-------- Information given

(* ===== verification/Sha1.v ===== *)
(** * SHA-1 (libwebsockets lib/misc/sha-1.c)

    The hash behind the Sec-WebSocket-Accept value.  The context is the C
    struct on a little-endian machine: the 64-byte block buffer with its fill
    count and the bit counter, absorbing input in pieces; the compression runs
    on a circular schedule of sixteen words.  The reference is FIPS 180-1: the
    whole message padded, cut into blocks, each expanded to eighty words. *)

From S2P Require Import Prelude CLib Base64.

Module Sha1.

Record sha1_ctxt := mk_ctxt {
  h : list Z;      (* h.b32 *)
  c : Z;           (* c.b64[0] *)
  m : bytes;       (* m.b8 *)
  count : Z
}.

Definition _K : list Z := [1518500249; 1859775393; 2400959708; 3395469782].

(** [K(t)] *)
Definition K (t : nat) : Z := nth (t / 20) _K 0.

Definition F0 (b c d : Z) : Z := Z.lor (Z.land b c) (Z.land (Z.lxor b (2 ^ 32 - 1)) d).
Definition F1 (b c d : Z) : Z := Z.lxor (Z.lxor b c) d.
Definition F2 (b c d : Z) : Z := Z.lor (Z.lor (Z.land b c) (Z.land b d)) (Z.land c d).
Definition F3 (b c d : Z) : Z := Z.lxor (Z.lxor b c) d.

(** [S(n, x)]: rotation of a 32-bit word. *)
Definition S_ (n x : Z) : Z := Z.lor (u32 (Z.shiftl x n)) (Z.shiftr x (32 - n)).

(** The byte shuffle of [m.b8] on a little-endian machine: every group of
    four is reversed. *)
Fixpoint swap4 (l : bytes) : bytes :=
  match l with
  | a :: b :: c :: d :: l' => d :: c :: b :: a :: swap4 l'
  | _ => []
  end.

(** [m.b32] of [m.b8] on a little-endian machine. *)
Fixpoint words_le (l : bytes) : list Z :=
  match l with
  | a :: b :: c :: d :: l' => (a + 2 ^ 8 * b + 2 ^ 16 * c + 2 ^ 24 * d) :: words_le l'
  | _ => []
  end.

Definition word (w : list Z) (n : nat) : Z := nth n w 0.

(** [W(s) = S(1, W((s+13) & 0x0f) ^ W((s+8) & 0x0f) ^ W((s+2) & 0x0f) ^ W(s))] *)
Definition expand (w : list Z) (s : nat) : list Z :=
  <[s := S_ 1 (Z.lxor (Z.lxor (Z.lxor (word w ((s + 13) `mod` 16)) (word w ((s + 8) `mod` 16)))
                 (word w ((s + 2) `mod` 16))) (word w s))]> w.

Abbreviation regs := (Z * Z * Z * Z * Z)%type.

(** The two lines that end the body of every loop. *)
Definition rotate (F : Z -> Z -> Z -> Z) (r : regs) (wt k : Z) : regs :=
  let '(a, b, c, d, e) := r in
  let tmp := u32 (S_ 5 a + F b c d + e + wt + k) in
  (tmp, a, S_ 30 b, c, d).

(** The body of the first loop and of the three others. *)
Definition body0 (st : list Z * regs) (t : nat) : list Z * regs :=
  let '(w, r) := st in
  let s := (t `mod` 16)%nat in
  let w := if (16 <=? t)%nat then expand w s else w in
  (w, rotate F0 r (word w s) (K t)).

Definition body (F : Z -> Z -> Z -> Z) (st : list Z * regs) (t : nat) : list Z * regs :=
  let '(w, r) := st in
  let s := (t `mod` 16)%nat in
  let w := expand w s in
  (w, rotate F r (word w s) (K t)).

Definition sha1_step (ctxt : sha1_ctxt) : sha1_ctxt :=
  let w := words_le (swap4 (m ctxt)) in
  let H n := nth n (h ctxt) 0 in
  let st := (w, (H 0%nat, H 1%nat, H 2%nat, H 3%nat, H 4%nat)) in
  let st := foldl body0 st (seq 0 20) in
  let st := foldl (body F1) st (seq 20 20) in
  let st := foldl (body F2) st (seq 40 20) in
  let st := foldl (body F3) st (seq 60 20) in
  let '(a, b, c', d, e) := snd st in
  mk_ctxt [u32 (H 0%nat + a); u32 (H 1%nat + b); u32 (H 2%nat + c');
           u32 (H 3%nat + d); u32 (H 4%nat + e)]
    (c ctxt) (replicate 64 0) (count ctxt).

Definition _sha1_init : sha1_ctxt :=
  mk_ctxt [1732584193; 4023233417; 2562383102; 271733878; 3285377520]
    0 (replicate 64 0) 0.

(** [memcpy(&ctxt->m.b8[at], src, n)] with [n] the length of [src]. *)
Definition set_m (ctxt : sha1_ctxt) (at_ : Z) (src : bytes) : sha1_ctxt :=
  mk_ctxt (h ctxt) (c ctxt) (list_inserts (Z.to_nat at_) src (m ctxt)) (count ctxt).

Definition set_count (ctxt : sha1_ctxt) (n : Z) : sha1_ctxt :=
  mk_ctxt (h ctxt) (c ctxt) (m ctxt) n.

(** [PUTPAD(x)] *)
Definition PUTPAD (ctxt : sha1_ctxt) (x : Z) : sha1_ctxt :=
  let ctxt := set_m ctxt (count ctxt mod 64) [x] in
  let ctxt := set_count ctxt (u8 (count ctxt + 1)) in
  let ctxt := set_count ctxt (count ctxt mod 64) in
  if count ctxt mod 64 =? 0 then sha1_step ctxt else ctxt.

(** [c.b8] from its last byte to its first on a little-endian machine. *)
Definition be64 (n : Z) : bytes :=
  [n / 2 ^ 56 mod 256; n / 2 ^ 48 mod 256; n / 2 ^ 40 mod 256; n / 2 ^ 32 mod 256;
   n / 2 ^ 24 mod 256; n / 2 ^ 16 mod 256; n / 2 ^ 8 mod 256; n mod 256].

(** From the computation of [padstart] to the end of [if (padlen < 8)]: when
    the length does not fit behind the 0x80 byte, the block is completed with
    zeros. *)
Definition pad_full (ctxt : sha1_ctxt) : sha1_ctxt * Z * Z :=
  let padstart := count ctxt mod 64 in
  let padlen := 64 - padstart in
  if padlen <? 8 then
    let ctxt := set_m ctxt padstart (replicate (Z.to_nat padlen) 0) in
    let ctxt := set_count ctxt (u8 (count ctxt + u8 padlen)) in
    let ctxt := set_count ctxt (count ctxt mod 64) in
    let ctxt := sha1_step ctxt in
    let padstart := count ctxt mod 64 in
    (ctxt, padstart, 64 - padstart)
  else (ctxt, padstart, padlen).

Definition sha1_pad (ctxt : sha1_ctxt) : sha1_ctxt :=
  let ctxt := PUTPAD ctxt 128 in
  let '(ctxt, padstart, padlen) := pad_full ctxt in
  let ctxt := set_m ctxt padstart (replicate (Z.to_nat (padlen - 8)) 0) in
  let ctxt := set_count ctxt (u8 (count ctxt + (u8 padlen - 8))) in
  let ctxt := set_count ctxt (count ctxt mod 64) in
  foldl PUTPAD ctxt (be64 (c ctxt)).

(** The [while (off < len)] loop; [input] is what is left of it.  Every round
    copies at least one byte. *)
Fixpoint sha1_loop_ (fuel : nat) (ctxt : sha1_ctxt) (input : bytes) : sha1_ctxt :=
  match fuel, input with
  | O, _ | _, [] => ctxt
  | S f, _ =>
    let gapstart := count ctxt mod 64 in
    let gaplen := 64 - gapstart in
    let copysiz := if gaplen <? len input then gaplen else len input in
    let ctxt := set_m ctxt gapstart (take (Z.to_nat copysiz) input) in
    let ctxt := set_count ctxt (u8 (count ctxt + u8 copysiz)) in
    let ctxt := set_count ctxt (count ctxt mod 64) in
    let ctxt := mk_ctxt (h ctxt) (u64 (c ctxt + u64 (copysiz * 8))) (m ctxt) (count ctxt) in
    let ctxt := if count ctxt mod 64 =? 0 then sha1_step ctxt else ctxt in
    sha1_loop_ f ctxt (drop (Z.to_nat copysiz) input)
  end.

Definition sha1_loop (ctxt : sha1_ctxt) (input : bytes) : sha1_ctxt :=
  sha1_loop_ (length input) ctxt input.

(** [h.b8] of [h.b32] with every group of four reversed: big-endian words. *)
Definition be32 (n : Z) : bytes :=
  [n / 2 ^ 24 mod 256; n / 2 ^ 16 mod 256; n / 2 ^ 8 mod 256; n mod 256].

Definition sha1_result (ctxt : sha1_ctxt) : bytes :=
  let ctxt := sha1_pad ctxt in
  flat_map be32 (h ctxt).

Definition lws_SHA1 (d : bytes) : bytes :=
  sha1_result (sha1_loop _sha1_init d).

(** ** FIPS 180-1 *)

(** The padded message. *)
Definition fips_pad (d : bytes) : bytes :=
  d ++ [128] ++ replicate (Z.to_nat ((55 - len d) mod 64)) 0 ++ be64 (8 * len d).

(** Big-endian words of a block. *)
Fixpoint words_be (l : bytes) : list Z :=
  match l with
  | a :: b :: c :: d :: l' => (2 ^ 24 * a + 2 ^ 16 * b + 2 ^ 8 * c + d) :: words_be l'
  | _ => []
  end.

Definition rotl (n x : Z) : Z := (x * 2 ^ n) mod 2 ^ 32 + x / 2 ^ (32 - n).

(** The message schedule, extended word by word. *)
Fixpoint schedule (n : nat) (w : list Z) : list Z :=
  match n with
  | O => w
  | S n' =>
    let t := length w in
    schedule n'
      (w ++ [rotl 1 (Z.lxor (Z.lxor (word w (t - 3)) (word w (t - 8)))
                       (Z.lxor (word w (t - 14)) (word w (t - 16))))])
  end.

Definition fips_f (t : nat) (b c d : Z) : Z :=
  if (t <? 20)%nat then Z.lxor (Z.land b c) (Z.land (2 ^ 32 - 1 - b) d)
  else if (t <? 40)%nat then Z.lxor b (Z.lxor c d)
  else if (t <? 60)%nat then Z.lxor (Z.land b c) (Z.lxor (Z.land b d) (Z.land c d))
  else Z.lxor b (Z.lxor c d).

Definition fips_K (t : nat) : Z :=
  if (t <? 20)%nat then 0x5a827999
  else if (t <? 40)%nat then 0x6ed9eba1
  else if (t <? 60)%nat then 0x8f1bbcdc
  else 0xca62c1d6.

Definition fips_round (w : list Z) (r : regs) (t : nat) : regs :=
  let '(a, b, c, d, e) := r in
  ((rotl 5 a + fips_f t b c d + e + word w t + fips_K t) mod 2 ^ 32, a, rotl 30 b, c, d).

Definition fips_block (hs : list Z) (block : bytes) : list Z :=
  let w := schedule 64 (words_be block) in
  match hs with
  | [h0; h1; h2; h3; h4] =>
    let '(a, b, c, d, e) := foldl (fips_round w) (h0, h1, h2, h3, h4) (seq 0 80) in
    [(h0 + a) mod 2 ^ 32; (h1 + b) mod 2 ^ 32; (h2 + c) mod 2 ^ 32;
     (h3 + d) mod 2 ^ 32; (h4 + e) mod 2 ^ 32]
  | _ => []
  end.

Fixpoint blocks (n : nat) (l : bytes) : list bytes :=
  match n with
  | O => []
  | S n' => take 64 l :: blocks n' (drop 64 l)
  end.

Definition fips_init : list Z := [0x67452301; 0xefcdab89; 0x98badcfe; 0x10325476; 0xc3d2e1f0].

Definition fips_sha1 (d : bytes) : bytes :=
  let p := fips_pad d in
  flat_map be32 (foldl fips_block fips_init (blocks (length p / 64) p)).

(** ** Words *)

Definition is_word (z : Z) : Prop := 0 <= z < 2 ^ 32.

Lemma rotl_word n x : 0 < n < 32 -> is_word x -> S_ n x = rotl n x /\ is_word (rotl n x).
Proof.
  unfold is_word, S_, rotl, u32. intros Hn Hx.
  rewrite Z.shiftl_mul_pow2, Z.shiftr_div_pow2 by lia.
  replace (2 ^ 32) with (2 ^ (32 - n) * 2 ^ n) in * by (rewrite <- Z.pow_add_r by lia; f_equal; lia).
  pose proof (Z.pow_pos_nonneg 2 n ltac:(lia) ltac:(lia)).
  pose proof (Z.pow_pos_nonneg 2 (32 - n) ltac:(lia) ltac:(lia)).
  rewrite Z.mul_mod_distr_r by lia.
  pose proof (Z.mod_pos_bound x (2 ^ (32 - n)) ltac:(lia)).
  assert (0 <= x / 2 ^ (32 - n) < 2 ^ n) as Hd.
  { split; [apply Z.div_pos; lia|]. apply Z.div_lt_upper_bound; lia. }
  split; [apply lor_add; lia|]. nia.
Qed.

----------------

Activity
Show all lines above holding "four".

Your response
    four is reversed. *)
(** [h.b8] of [h.b32] with every group of four reversed: big-endian words. *)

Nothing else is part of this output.